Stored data

== Segment start ==

(* ===== verification/_CoqProject ===== *)
-Q . S2P
Prelude.v
GoBase.v
Text.v
Regex.v
GoTime.v
Queue.v
Pattern.v
Collect.v
AgentReport.v
HubTypes.v
HubStore.v
Schema.v
Fault.v
Rules.v
Ingest.v
Working.v
Watch.v
Retention.v
Sse.v
Handlers.v
Stream.v
Sync.v
Messages.v
Sha256.v
Auth.v
Body.v
Flags.v
Orderly.v
Install.v
Config.v
Admin.v
Nas.v
Collectors.v
Start.v
Release.v
Proxy.v
Conduct.v
Lasting.v
Clock.v
Hub.v
Pipeline.v
(* ===== verification/Prelude.v ===== *)
(** Sakura Assistant: an agent on each server collects metrics and events, keeps them in an
    offline queue and posts them to a hub; the hub stores them, turns events into faults and
    messages, evaluates rules, and serves clients that read, mark and follow the changes.
    This library models the Go program of [src/hub] and [src/agent] and proves what makes its
    parts correct.

    * How the model reads the code

    A Go function that touches shared state is a computation [stM World herr A] (the hub) or
    [stM Reporter rerr A] (the agent): state passing with errors, where an error keeps the
    effects already done, as an early return does.  Sequencing is [x ← m; k] and [m ;; k];
    [st_try] is a call whose error the caller looks at; [st_foldl] is a range loop.  A pure
    function is a Gallina function with the source's name.

    What the program cannot control is an environment, a typeclass every definition takes:
    [HubEnv] (clock, ULIDs, random bytes, which database call fails, and after how many rows an
    iteration breaks off: [h_rows]) and [ReportEnv] and [QueueEnv] (frames, the hub's answers,
    failures).  Theorems hold for every environment, so for every pattern of failures.  Where
    the code asks [rows.Err()] a broken iteration is an error; where it does not ([db_rows],
    [tx_rows]) the rows it gave are taken for all, and [whole_rows] says that none breaks off.
    A database table is a list of rows in insertion order with
    its primary key ([Keyed]); a transaction ([withTx]) works on its own copy, which commit
    makes the committed one.  Integers are [Z], with [wrap64] where a value from outside can
    make an int64 wrap; what only counts up by one or by rows (change and sequence numbers,
    rounds of a fault, ids of the queue) is not bounded.  float64 is IEEE binary64
    ([spec_float]); strings are bytes, cut into runes where the code does; a
    [time.Time] is nanoseconds since 1970 in UTC.

    Requests are modelled from the decoded body on.  Parsers of outside formats
    ([encoding/json], [net/url], bcrypt) are parameters of the definitions that use them;
    [sort.Slice], which is not stable, is a typeclass of sorting functions; SHA-256, regular
    expressions, RFC 3339, [strconv] and the UTF-8 of strings are written out.

    * Files

    - [Prelude]: results, the state-and-error monad with its triples and invariants, tables,
      lists, automation ([mrun], [pres], the hint database [presdb]).
    - [GoBase], [Text], [GoTime], [Regex], [Pattern], [Sha256], [Flags]: what the code uses of
      Go: integers, durations, strings, floats; the length of texts and numbers; instants and
      RFC 3339 ([hub/util.go]); anchored regular expressions, and searching ones with groups;
      SHA-256; [flag], [strconv] and [time.ParseDuration].
    - The agent.  [Queue] ([agent/internal/queue/queue.go]): the offline queue.  [Collect],
      [Nas], [Collectors] ([agent/internal/collect]): the sample's types, disks and pools, and a
      whole frame.  [AgentReport] ([agent/internal/report]): the reporter: collecting, draining
      with backoff, pausing on 401, probing, dropping what the hub refuses for good.  [Config]
      ([agent/internal/config/config.go]): flags and variables.  [Start]
      ([agent/cmd/assistant-agent/main.go], the constructors): from a command line to a running
      reporter, [--check], what is logged of an address.
    - The hub's ground.  [HubTypes] ([hub/types.go], the schema of [hub/db.go]) and [HubStore]
      ([hub/store.go], the broker of [hub/sse.go]): rows, tables, the world, transactions, the
      change log.  [Schema] ([hub/db.go]): opening the database, the migration.  [Body]
      ([hub/util.go] decodeBody): bodies, compressed or not, and their limits.
    - [Fault] ([hub/fault.go]): [applyEventTx] and the fault's state machine, with the tables'
      invariant [db_ok].  [Rules] ([hub/rules.go]): the rule engine and the heartbeat monitor.
      [Ingest] ([hub/ingest.go]): the two posts of the agent.  [Working] and [Watch]: what posts
      and the heartbeat monitor do while the database works.  [Retention]
      ([hub/retention.go]): roll-up and retention.
    - [Sse] and [Stream] ([hub/sse.go]): frames, the app's parser of them
      ([app/.../SseParser.kt]) and the stream as a state machine among committing
      transactions and retention runs that shorten the log.  [Sync] ([hub/api.go]): catch-up by pages.
    - [Handlers] and [Messages] ([hub/api.go]): overview, lists with cursors, read and mute
      marks, series.  [Auth] ([hub/auth.go]): sessions, source keys, the login limit.
      [Install] and [Admin] ([hub/admin.go], [hub/util.go]): install instructions; sources,
      rules and settings.  [Proxy] ([hub/feedback_proxy.go], [hub/attachments.go]): the proxy to
      the Feedback services.  [Release] ([hub/agent_release.go]): the cache of agent releases.
    - The whole.  [Orderly] and [Lasting]: two calculi of what every handler and loop keeps
      (transactions closed and changes published in order; events only added), [Conduct]: that
      they do.  [Clock]: the clock readings of an ingest post, and what it answers by them.
      [Hub] ([hub/main.go], [hub/api.go] routes): configuration, routes with their guards ([GET
      /stream] opens a stream, which takes its turns as operations of the run), background
      loops, runs of all of it, one operation after the other; [Stream] has what overlaps.
      [Pipeline]: the agent's requests as bodies on a network that loses them, arriving at the
      hub, which does anything else in between.

    The parts meet in [World]: a handler runs a transaction, whose body appends to the change
    log, and after the commit publishes the same changes to the subscribers.  [applyEventTx]
    is shared by ingest, rules and the heartbeat monitor; [emitSourceChangeTx] by ingest and
    management; [loadRules] by ingest and management.  The agent meets the hub only through
    the requests it posts and the answers it gets: [AgentReport] takes the answers from an
    environment, and [Pipeline] gives it those of the hub's handlers.

    * What is proved

    - End to end ([Pipeline.delivered_once]): whatever the network loses and whatever else the
      hub does, an event the agent made is never on record twice, and is still queued, or on
      record, or was until retention forgot it, or was refused in an answer because the hub's
      clock showed it to be more than 90 days old, or was in too large a batch.  The hub
      ([Hub]): over any run of requests, turns of streams and loop ticks the tables keep their
      invariant and the changes are numbered and published in order; no request gets past its
      credential.
    - Faults: an event that is newer than everything on record moves the fault of its key as
      a counter of rounds with an open bit ([abs_fault], [abs_step]), and batches refine the
      same specification in whatever order they list their events.  A threshold opens its fault
      after [forSeconds] of violating readings without one within the limit.
    - Posts: all or nothing, each event accounted for once, replay changes nothing, metrics
      are applied once.  While the database works every post is answered as it is due, never
      with 500 ([Working]), and every silent device is announced ([Watch]).
    - The queue loses nothing silently; the reporter never drops an event that the hub may
      still take, and with a healthy hub delivers everything, oldest first.
    - Retention announces what it deletes and keeps the window of the change log; the stream
      is ordered, and complete under orderly publication and a retention that leaves alone what
      it has yet to replay; catch-up ends with every change.
    - Marks, lists and series behave as documented; authentication lets in exactly the live
      sessions, limits attempts and rotates tokens; management changes documents only from the
      version the client names, keeps them well-formed, and moves keys exactly as answered.
    Most properties describe a whole handler, errors included; some lemmas ([Fault.late_open_of_closed_round_reopens],
    [Queue.TakeOverflow_race], [AgentReport.poison_events_never_end], [Rules.for_seconds_overflow],
    [Stream.out_of_order_publish_skips], [Stream.overflow_skips], [Stream.prune_before_replay_skips], [Sync.sync_cursor_race],
    [Sync.sync_broken_skips], [Messages.read_all_breaks], [Retention.broken_rows_orphan],
    [Auth.refresh_without_label], [Auth.refresh_race], [Admin.put_race], [Hub.retention_days_overflow],
    [Nas.smart_cap_mixed], [Collectors.net_rate_wraps], [Start.redactURL_leaks]) show where the code does not
    do what it means to.

    * Bounds and fuel

    The agent's drain loops recurse on fuel, because a hub that refuses every batch keeps them
    going ([poison_events_never_end]); [drain_delivers] gives the fuel that is enough when the
    hub is healthy.  [walk] and [follow] (paging) take fuel too: one more than the rows is
    enough and is proved to be.  [runes_fuel], [blocks] and the like take the length of their
    input.  All other recursion is structural.

    * Not modelled

    Listening, signals, shutdown and timeouts, HTTP headers but for those the code reads, and
    the embedded installer script; what gopsutil, Docker and the sub-processes answer, which is
    given as values, as are the release server and the Feedback services; [compress/gzip] and
    [encoding/json], which are parameters with the laws used; how rows are scanned out of SQL
    columns, and the text of the SQL itself; the log.  The Flutter application and the Kotlin
    service but for the parser of the event stream, deployment scripts, contracts and
    documentation are other programs or no programs. *)

From stdpp Require Export base tactics option list strings gmap sorting.
From Stdlib Require Export ZArith Lia.
Lemma delete_inv t ids q l : queue_inv q l → queue_inv (run_op (OpDelete t ids) q l).1 (run_op (OpDelete t ids) q l).2.
Proof.
  intros Hinv. pose proof Hinv as (Hwf & Hbal & Hmax & Hev). cbn [run_op].
  pose proof (keeps_limits_delete t ids q) as Hl.
  destruct (deleteIDs t ids q) as [r q'] eqn:E. cbn [fst snd] in *.
  apply deleteIDs_effect in E as (Hcase & Hoth & _ & Hov).
  apply (queue_inv_step t q q' l); try done.
  + destruct Hcase as [[_ ->]|[_ ->]]; [apply filter_wf|]; by apply queue_wf_tab.
  + intros t' Ht. unfold ov_count, bump. cbn. rewrite Hov, (decide_False (P:=t' = t)) by done. auto.
  + specialize (Hbal t). unfold balanced, bump, ov_count in *. cbn. rewrite Hov, decide_True by done. lia.
  + intros ->. destruct Hcase as [[_ Ht]|[_ ->]]; [|done].
    unfold count_rows in *. rewrite Ht. cbn.
    pose proof (length_filter (λ r, q_ID r ∉ ids) (qt_rows (get_tab metrics_q (q_db q)))).
    cbn in *. lia.
Qed.

Lemma dropOldest_inv t n q l : queue_inv q l → queue_inv (run_op (OpDropOldest t n) q l).1 (run_op (OpDropOldest t n) q l).2.
Proof.
  intros Hinv. pose proof Hinv as (Hwf & Hbal & Hmax & Hev). cbn [run_op].
  pose proof (keeps_limits_dropOldest t n q) as Hl.
  destruct (dropOldest t n q) as [r q'] eqn:E. cbn [fst snd] in *.
  apply dropOldest_effect in E as (Hcase & Hoth & _); [|by apply queue_wf_tab].
  destruct Hcase as [(d & _ & Hd & Hdn & Htab & Hov)|[_ Hdb]]; [|by apply (queue_inv_same_db q)].
  apply (queue_inv_step t q q' l); try done.
  + rewrite Htab. by apply drop_wf, queue_wf_tab.
  + intros t' Ht. rewrite Hov. rewrite decide_False by (by rewrite kind_of_inj). rewrite Hoth by done.
    split_and!; auto; lia.
  + specialize (Hbal t). unfold balanced, count_rows in *. rewrite Hov, decide_True, Htab by done.
    cbn. rewrite length_drop. lia.
  + intros ->. unfold count_rows in *. rewrite Htab. cbn. rewrite length_drop. cbn in *. lia.
Qed.

Lemma takeOverflow_inv t q l : queue_inv q l → queue_inv (run_op (OpTakeOverflow t) q l).1 (run_op (OpTakeOverflow t) q l).2.
Proof.
  intros Hinv. pose proof Hinv as (Hwf & Hbal & Hmax & Hev). cbn [run_op].
  destruct (TakeOverflow (kind_of t) q) as [r q'] eqn:E.
  apply TakeOverflow_effect in E as (Htab & _ & Hl & Hr).
  destruct r as [[ov|]|e]; cbn [fst snd]; [|by apply (queue_inv_same_db q)..].
  destruct Hr as (Hd & Hz & Hoth).
  apply (queue_inv_step t q q' l); try done.
  + rewrite Htab. by apply queue_wf_tab.
  + intros t' Ht. cbn. unfold bump. rewrite (decide_False (P:=t' = t)) by done. auto 10.
  + specialize (Hbal t). unfold balanced, count_rows, bump in *. cbn.
    rewrite Htab, Hz, decide_True by done. lia.
  + intros ->. unfold count_rows in *. by rewrite Htab.
Qed.

Lemma run_op_inv o q l : queue_inv q l → queue_inv (run_op o q l).1 (run_op o q l).2.
Proof.
  intros Hinv. destruct o as [key|t seq p|seq p|t lim|t ids|t n|t].
  - cbn [run_op]. unfold nextSeq, q_call. destruct (q_io _); cbn; [by apply (queue_inv_same_db q)|done].
  - by apply enqueue_inv.
  - by apply enqueueNoTrim_inv.
  - cbn [run_op]. unfold q_query, q_call. destruct (q_io _); cbn; by apply (queue_inv_same_db q); [|by destruct q|].
  - by apply delete_inv.
  - by apply dropOldest_inv.
  - by apply takeOverflow_inv.
Qed.

Lemma run_ops_inv os q l : queue_inv q l → queue_inv (run_ops os q l).1 (run_ops os q l).2.
Proof.
  revert q l. induction os as [|o os IH]; intros q l H; [done|].
  cbn [run_ops]. pose proof (run_op_inv o q l H) as H1.
  destruct (run_op o q l) as [q1 l1]. apply IH, H1.
Qed.
End lemmas.

(** ** Sequence numbers *)

Section sequence_numbers.
Context `{QE : QueueEnv} {P : Type}.
Implicit Types (q : Queue P) (t : qtab).

(** The last value handed out for a counter; 0 before the first. *)
Lemma nextSeq_Ok key q v q' :
  nextSeq key q = (Ok v, q') →
  v = default 0 (qd_meta (q_db q) !! key) + 1 ∧
  qd_meta (q_db q') = <[key := v]> (qd_meta (q_db q)).
Proof.
  unfold nextSeq. intros (_ & -> & ->)%q_call_Ok. cbn.
  destruct (qd_meta (q_db q) !! key); cbn; split; done.
Qed.

(** No operation moves a counter down. *)
Lemma run_op_meta o q l key :
  queue_inv q l →
  default 0 (qd_meta (q_db q) !! key) <= default 0 (qd_meta (q_db (run_op o q l).1) !! key).
Proof.
  intros Hinv. pose proof Hinv as (Hwf & _).
  assert (∀ t, 0 <= max_of t q) as Hmax by (intros t; by eapply max_of_nonneg).
  destruct o as [k|t seq p|seq p|t lim|t ids|t n|t]; cbn [run_op fst].
  - destruct (nextSeq k q) as [[v|e] q'] eqn:E; cbn.
    + apply nextSeq_Ok in E as [-> ->]. rewrite lookup_insert.
      case_decide as Hk; [subst|lia]. cbn. lia.
    + unfold nextSeq in E. apply q_call_Err in E as ->. cbn. lia.
  - destruct (enqueue _ _ _ _ q) as [[d|e] q'] eqn:E; cbn [fst].
    + apply enqueue_Ok in E as (_ & _ & _ & -> & _); [lia|by apply queue_wf_tab|done].
    + apply enqueue_Err in E as ->. lia.
  - destruct (EnqueueEventNoTrim seq p q) as [[d|e] q'] eqn:E; cbn [fst].
    + unfold EnqueueEventNoTrim in E. mrun E. injection Hrun as <- <-.
      apply q_exec_Ok in E as [_ ->]. cbn. lia.
    + unfold EnqueueEventNoTrim in E. unfold mbind, stM_bind, q_now, st_gets in E. cbn in E.
      unfold q_exec in E. apply q_call_Err in E as ->. cbn. lia.
  - unfold q_query, q_call. destruct (q_io _); cbn; lia.
  - destruct (deleteIDs t ids q) as [r q'] eqn:E. cbn.
    apply deleteIDs_effect in E as (_ & _ & -> & _). lia.
  - destruct (dropOldest t n q) as [r q'] eqn:E. cbn.
    apply dropOldest_effect in E as (_ & _ & ->); [lia|by apply queue_wf_tab].
  - destruct (TakeOverflow (kind_of t) q) as [r q'] eqn:E.
    apply TakeOverflow_effect in E as (_ & Hm & _). destruct r as [[ov|]|e]; cbn [fst]; rewrite Hm; lia.
Qed.

Lemma run_ops_meta os q l key :
  queue_inv q l →
  default 0 (qd_meta (q_db q) !! key) <= default 0 (qd_meta (q_db (run_ops os q l).1) !! key).
Proof.
  revert q l. induction os as [|o os IH]; intros q l H; [done|].
  cbn [run_ops]. pose proof (run_op_inv o q l H) as H1. pose proof (run_op_meta o q l key H).
  destruct (run_op o q l) as [q1 l1]. cbn in *. specialize (IH q1 l1 H1). lia.
Qed.

(** The ledger is kept beside the queue: it never feeds back. *)
Lemma run_ops_ledger_irrel os q l1 l2 : (run_ops os q l1).1 = (run_ops os q l2).1.
Proof.
  revert q l1 l2. induction os as [|o os IH]; intros q l1 l2; [done|]. cbn [run_ops].
  assert ((run_op o q l1).1 = (run_op o q l2).1) as H.
  { destruct o as [k|t seq p|seq p|t lim|t ids|t n|t]; cbn [run_op]; try done.
    - by destruct (enqueue _ _ _ _ q) as [[?|?] ?].
    - by destruct (EnqueueEventNoTrim _ _ q) as [[?|?] ?].
    - by destruct (TakeOverflow _ q) as [[[?|]|?] ?]. }
  destruct (run_op o q l1), (run_op o q l2). cbn in H. subst. apply IH.
Qed.
End sequence_numbers.

Lemma queue_inv_empty {P} a b : 0 <= a → 0 <= b → queue_inv (P:=P) (Open empty_qdb a b) ledger0.
Proof.
  intros Ha Hb. split_and!; cbn; [split; split; constructor| |done|done].
  intros t. unfold balanced, count_rows, ov_count. cbn. rewrite lookup_empty. by destruct t.
Qed.

(** Any ledger can be started over on a well-formed file within its limits. *)
Lemma queue_inv_reopen {P} (db : qdb P) a b :
  qdb_wf db → count_rows metrics_q db <= a → 0 <= b → ∃ l, queue_inv (Open db a b) l.
Proof.
  intros Hwf Hc Hb.
  exists {| lg_in := λ t, count_rows t db + ov_count (kind_of t) db; lg_deleted := λ _, 0;
            lg_taken := λ _, 0 |}.
  split_and!; [done| |done|done]. intros t. unfold balanced. cbn. lia.
Qed.

(** ** Properties *)

(** C8: conservation.  From a new queue file, after any sequence of operations, whichever of
    the database calls failed: every row ever accepted is still pending, was deleted by the
    caller, or is counted (once) by an overflow record, taken or waiting; ids are strictly
    increasing; and the metrics table never exceeds its configured capacity. *)
Theorem queue_conserves `{QE : QueueEnv} {P} (os : list (qop (P:=P))) (maxBatches maxEvents : Z)
    (Hb : 0 <= maxBatches) (He : 0 <= maxEvents) :
  let (q, l) := run_ops os (Open empty_qdb maxBatches maxEvents) ledger0 in
  (∀ t, lg_in l t = count_rows t (q_db q) + lg_deleted l t + lg_taken l t
                    + ov_count (kind_of t) (q_db q)) ∧
  queue_wf q ∧ count_rows metrics_q (q_db q) <= maxBatches.
Proof.
  pose proof (run_ops_inv os _ _ (queue_inv_empty maxBatches maxEvents Hb He)) as H.
  pose proof (run_ops_limits os (Open (P:=P) empty_qdb maxBatches maxEvents) ledger0) as [Hl _].
  destruct (run_ops os _ _) as [q l]. cbn in *. destruct H as (Hwf & Hbal & Hm & _).
  split_and!; [exact Hbal|done|lia].
Qed.

(** A run with a fault in it: the commit of the second enqueue fails. *)
Definition faulty_env : QueueEnv :=
  {| q_clock := λ n, 1000 + Z.of_nat n; q_io := λ n, Nat.eqb n 7 |}.

Lemma queue_conserves_witness :
  let ops := [OpEnqueue metrics_q 1 (); OpEnqueue metrics_q 2 (); OpEnqueue metrics_q 3 ();
              OpEnqueue metrics_q 4 (); OpTakeOverflow metrics_q] in
  let r := run_ops (QE := faulty_env) ops (Open empty_qdb 2 2) ledger0 in
  0 <= 2 ∧ (∀ t, lg_in r.2 t = count_rows t (q_db r.1) + lg_deleted r.2 t + lg_taken r.2 t
                    + ov_count (kind_of t) (q_db r.1)) ∧ lg_in r.2 metrics_q = 3
  ∧ lg_taken r.2 metrics_q = 1.
Proof.
  intros ops r. pose proof (queue_conserves (QE := faulty_env) ops 2 2 ltac:(done) ltac:(done)) as H.
  fold r in H. destruct r as [q l] eqn:E. destruct H as [H _].
  split; [done|]. split; [exact H|]. vm_compute in E. injection E as _ <-.
  split; vm_compute; reflexivity.
Defined.

(** [enqueue].  On success the table is the old one with the new row at its end and
    exactly the excess over the capacity cut from its head, the number returned is that
    excess and it is added to the queue's overflow count, nothing else moves; on failure,
    at whichever database call, the file is unchanged. *)
Theorem enqueue_spec `{QE : QueueEnv} {P} t max seq (p : P) (q : Queue P)
    (Hwf : queue_wf q) (Hmax : 0 <= max) :
  match enqueue t max seq p q with
  | (Ok d, q') =>
    let tb := get_tab t (q_db q) in
    let rows := qt_rows tb ++ [QRow (qt_autoinc tb + 1) seq p (q_clock (S (q_calls q)))] in
    d = Z.max 0 (Z.of_nat (length rows) - max) ∧
    qt_rows (get_tab t (q_db q')) = drop (Z.to_nat d) rows ∧
    count_rows t (q_db q') = Z.min max (Z.of_nat (length rows)) ∧
    (∀ t', t' ≠ t → get_tab t' (q_db q') = get_tab t' (q_db q)) ∧
    qd_meta (q_db q') = qd_meta (q_db q) ∧ queue_wf q' ∧
    (∀ k, ov_count k (q_db q') = ov_count k (q_db q) + (if decide (k = kind_of t) then d else 0))
  | (Err _, q') => q_db q' = q_db q
  end.
Proof.
  destruct (enqueue t max seq p q) as [[d|e] q'] eqn:E; [|by apply enqueue_Err in E].
  apply enqueue_Ok in E as (Hd & Htab & Hoth & Hme & _ & _ & Hov);
    [|by apply queue_wf_tab|done]. cbv zeta in *.
  split_and!; try done.
  - by rewrite Htab.
  - unfold count_rows. rewrite Htab. cbn [qt_rows]. rewrite length_drop.
    rewrite length_app in *. cbn [length] in *. lia.
  - apply queue_wf_intro. intros t'. destruct (decide (t' = t)) as [->|Ht].
    + rewrite Htab. apply (drop_wf {| qt_rows := _; qt_autoinc := _ |}).
      pose proof (insert_row_wf t seq p (q_clock (S (q_calls q))) (q_db q) (queue_wf_tab q t Hwf)) as Hi.
      unfold insert_row in Hi. by rewrite get_set_tab, decide_True in Hi.
    + rewrite Hoth by done. by apply queue_wf_tab.
Qed.

Definition good_env : QueueEnv := {| q_clock := λ n, 1000 + Z.of_nat n; q_io := λ _, false |}.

== Segment end ==

Problem requirements:
Collect every line above that contains the word "Watch".

Answer section:
Watch.v
      [Ingest] ([hub/ingest.go]): the two posts of the agent.  [Working] and [Watch]: what posts
      with 500 ([Working]), and every silent device is announced ([Watch]).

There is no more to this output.